The lines of the records that include "Import" should all be copied.

*** Opening Task data ***

(* ===== verification/Entropy.v ===== *)
(** * Random bytes

    [crates/skaidb-auth/src/crypto.rs]: the entropy source of the process and
    what stands in for it. *)
From S2P Require Import Prelude Bytes Text Crypto.
From Stdlib Require Import Znumtheory.
#[local] Open Scope Z_scope.

(** What each coming read of a device gives, byte by byte; a read fails at
    [None], and past the list. *)
Definition device := list (option (nat -> byte)).

(** The process: the source opened once ([Some None]: there is none), what
    opening each device would give, the flag, the counter of degraded draws,
    what the clock will say (nanoseconds since 1970, [None] before) and the
    process id.  No holder of the source's mutex panics, so it is never
    poisoned. *)
Record Entropy := {
  SOURCE : option (option device);
  dev_urandom : option device;
  dev_random : option device;
  ENTROPY_DEGRADED : bool;
  CTR : Z;
  nanos : list (option Z);
  pid : Z;
}.

Definition with_source s e := {|
  SOURCE := Some s; dev_urandom := e.(dev_urandom); dev_random := e.(dev_random);
  ENTROPY_DEGRADED := e.(ENTROPY_DEGRADED); CTR := e.(CTR); nanos := e.(nanos); pid := e.(pid) |}.

Definition entropy_degraded (e : Entropy) : bool := e.(ENTROPY_DEGRADED).

(** [SOURCE.get_or_init]. *)
Definition source (e : Entropy) : option device :=
  match e.(SOURCE) with
  | Some s => s
  | None => match e.(dev_urandom) with Some d => Some d | None => e.(dev_random) end
  end.

(** [read_exact] of no bytes asks the device for nothing. *)
Definition try_fill_random (n : nat) (e : Entropy) : res bytes bytes * Entropy :=
  match source e with
  | None => (Err (str "no OS entropy source (/dev/urandom, /dev/random)"), with_source None e)
  | Some d =>
      match n, d with
      | O, _ => (Ok [], with_source (Some d) e)
      | _, Some f :: d => (Ok (map f (seq 0 n)), with_source (Some d) e)
      | _, None :: d => (Err (str "OS entropy source read failed"), with_source (Some d) e)
      | _, [] => (Err (str "OS entropy source read failed"), with_source (Some []) e)
      end
  end.

(** ** The stand-in *)

Definition rotate_left (x k : Z) : Z := Z.lor (wrap 64 (Z.shiftl x k)) (Z.shiftr x (64 - k)).

Definition GOLDEN : Z := 0x9E3779B97F4A7C15.

(** [t ^ pid.rotate_left(32) ^ CTR]. *)
Definition seed_of (t p c : Z) : Z := Z.lxor (Z.lxor t (rotate_left p 32)) c.

(** The chunks of 32 bytes, the last one cut, from the [i]th on. *)
Fixpoint blocks (fuel : nat) (seed i : Z) (n : nat) : bytes :=
  match fuel with
  | O => []
  | S fuel =>
      match n with
      | O => []
      | _ => take (Nat.min 32 n) (hmac_sha256 (le_bytes 8 seed) (le_bytes 8 i)) ++ blocks fuel seed (i + 1) (n - 32)
      end
  end.

Definition now (e : Entropy) : Z := match e.(nanos) with Some t :: _ => wrap 64 t | _ => 0 end.

(** One draw without a source: the flag, the clock, the counter. *)
Definition degraded_seed (e : Entropy) : Z * Entropy :=
  (seed_of (now e) e.(pid) e.(CTR),
   {| SOURCE := e.(SOURCE); dev_urandom := e.(dev_urandom); dev_random := e.(dev_random);
      ENTROPY_DEGRADED := true; CTR := wrap 64 (e.(CTR) + GOLDEN); nanos := tail e.(nanos); pid := e.(pid) |}).

Definition fill_random (n : nat) (e : Entropy) : bytes * Entropy :=
  match try_fill_random n e with
  | (Ok b, e) => (b, e)
  | (_, e) => let '(seed, e) := degraded_seed e in (blocks (S n) seed 0 n, e)
  end.

Definition random_bytes (n : nat) (e : Entropy) : bytes * Entropy := fill_random n e.

(** ** What a draw gives *)

Lemma blocks_length fuel seed i n : (n < fuel)%nat -> length (blocks fuel seed i n) = n.
Proof.
  revert i n. induction fuel as [|fuel IH]; intros i n Hn; [lia|]. cbn [blocks]. destruct n as [|n]; [done|].
  rewrite length_app, length_take, hmac_length, IH by lia. lia.
Qed.

Lemma try_fill_cases n e :
  match try_fill_random n e with
  | (Ok b, e') => length b = n /\ ENTROPY_DEGRADED e' = ENTROPY_DEGRADED e /\ CTR e' = CTR e
  | (Err _, e') => e' = with_source (source e') e
  | _ => False
  end.
Proof.
  unfold try_fill_random. destruct (source e) as [d|]; [|done].
  destruct n as [|n]; [done|]. destruct d as [|[f|] d]; try done. cbn [fst snd].
  by rewrite length_map, length_seq.
Qed.

Lemma no_source n e : source e = None -> try_fill_random n e = (Err (str "no OS entropy source (/dev/urandom, /dev/random)"), with_source None e).
Proof. intros E. unfold try_fill_random. by rewrite E. Qed.

(** The state after [k] draws of [n] bytes. *)
Definition drawn (n k : nat) (e : Entropy) : Entropy := Nat.iter k (fun e => (fill_random n e).2) e.

Lemma drawn_degraded n k e :
  source e = None -> 0 <= e.(CTR) < 2 ^ 64 ->
  source (drawn n k e) = None /\ CTR (drawn n k e) = wrap 64 (e.(CTR) + Z.of_nat k * GOLDEN) /\ pid (drawn n k e) = pid e.
Proof.
  intros Hs Hc. induction k as [|k (IH1 & IH2 & IH3)].
  { cbn. split_and!; [done| |done]. unfold wrap. rewrite Z.add_0_r. by rewrite Z.mod_small. }
  change (drawn n (S k) e) with (fill_random n (drawn n k e)).2. unfold fill_random. rewrite (no_source n _ IH1).
  cbn [degraded_seed with_source SOURCE source CTR pid fst snd]. split_and!; [done| |done]. rewrite IH2. unfold wrap.
  rewrite Zplus_mod_idemp_l. f_equal. lia.
Qed.

(** The step of the counter is odd, so it takes [2 ^ 64] draws to come back. *)
Lemma counters_differ c i j :
  0 <= i < j -> j - i < 2 ^ 64 -> wrap 64 (c + i * GOLDEN) <> wrap 64 (c + j * GOLDEN).
Proof.
  intros Hij Hd E. unfold wrap in E.
  assert (Hdiv : (2 ^ 64 | (j - i) * GOLDEN)).
  { apply Z.mod_divide; [lia|]. replace ((j - i) * GOLDEN) with (c + j * GOLDEN - (c + i * GOLDEN)) by lia.
    rewrite Zminus_mod, E, Z.sub_diag. done. }
  rewrite Z.mul_comm in Hdiv. apply Gauss in Hdiv.
  - apply Z.divide_pos_le in Hdiv; lia.
  - apply Zgcd_1_rel_prime. vm_compute. done.
Qed.

Lemma lxor_inj_r a b c : Z.lxor a b = Z.lxor a c -> b = c.
Proof. intros E. rewrite <- (Z.lxor_0_l b), <- (Z.lxor_0_l c), <- (Z.lxor_nilpotent a), !Z.lxor_assoc. by rewrite E. Qed.

(** ** Properties *)


(** A process without [/dev]. *)
Definition wit_entropy : Entropy := {|
  SOURCE := None; dev_urandom := None; dev_random := None; ENTROPY_DEGRADED := false; CTR := 0;
  nanos := [Some 5; Some 5]; pid := 7 |}.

*** Closing Task data ***

#### Reply:
From S2P Require Import Prelude Bytes Text Crypto.
From Stdlib Require Import Znumtheory.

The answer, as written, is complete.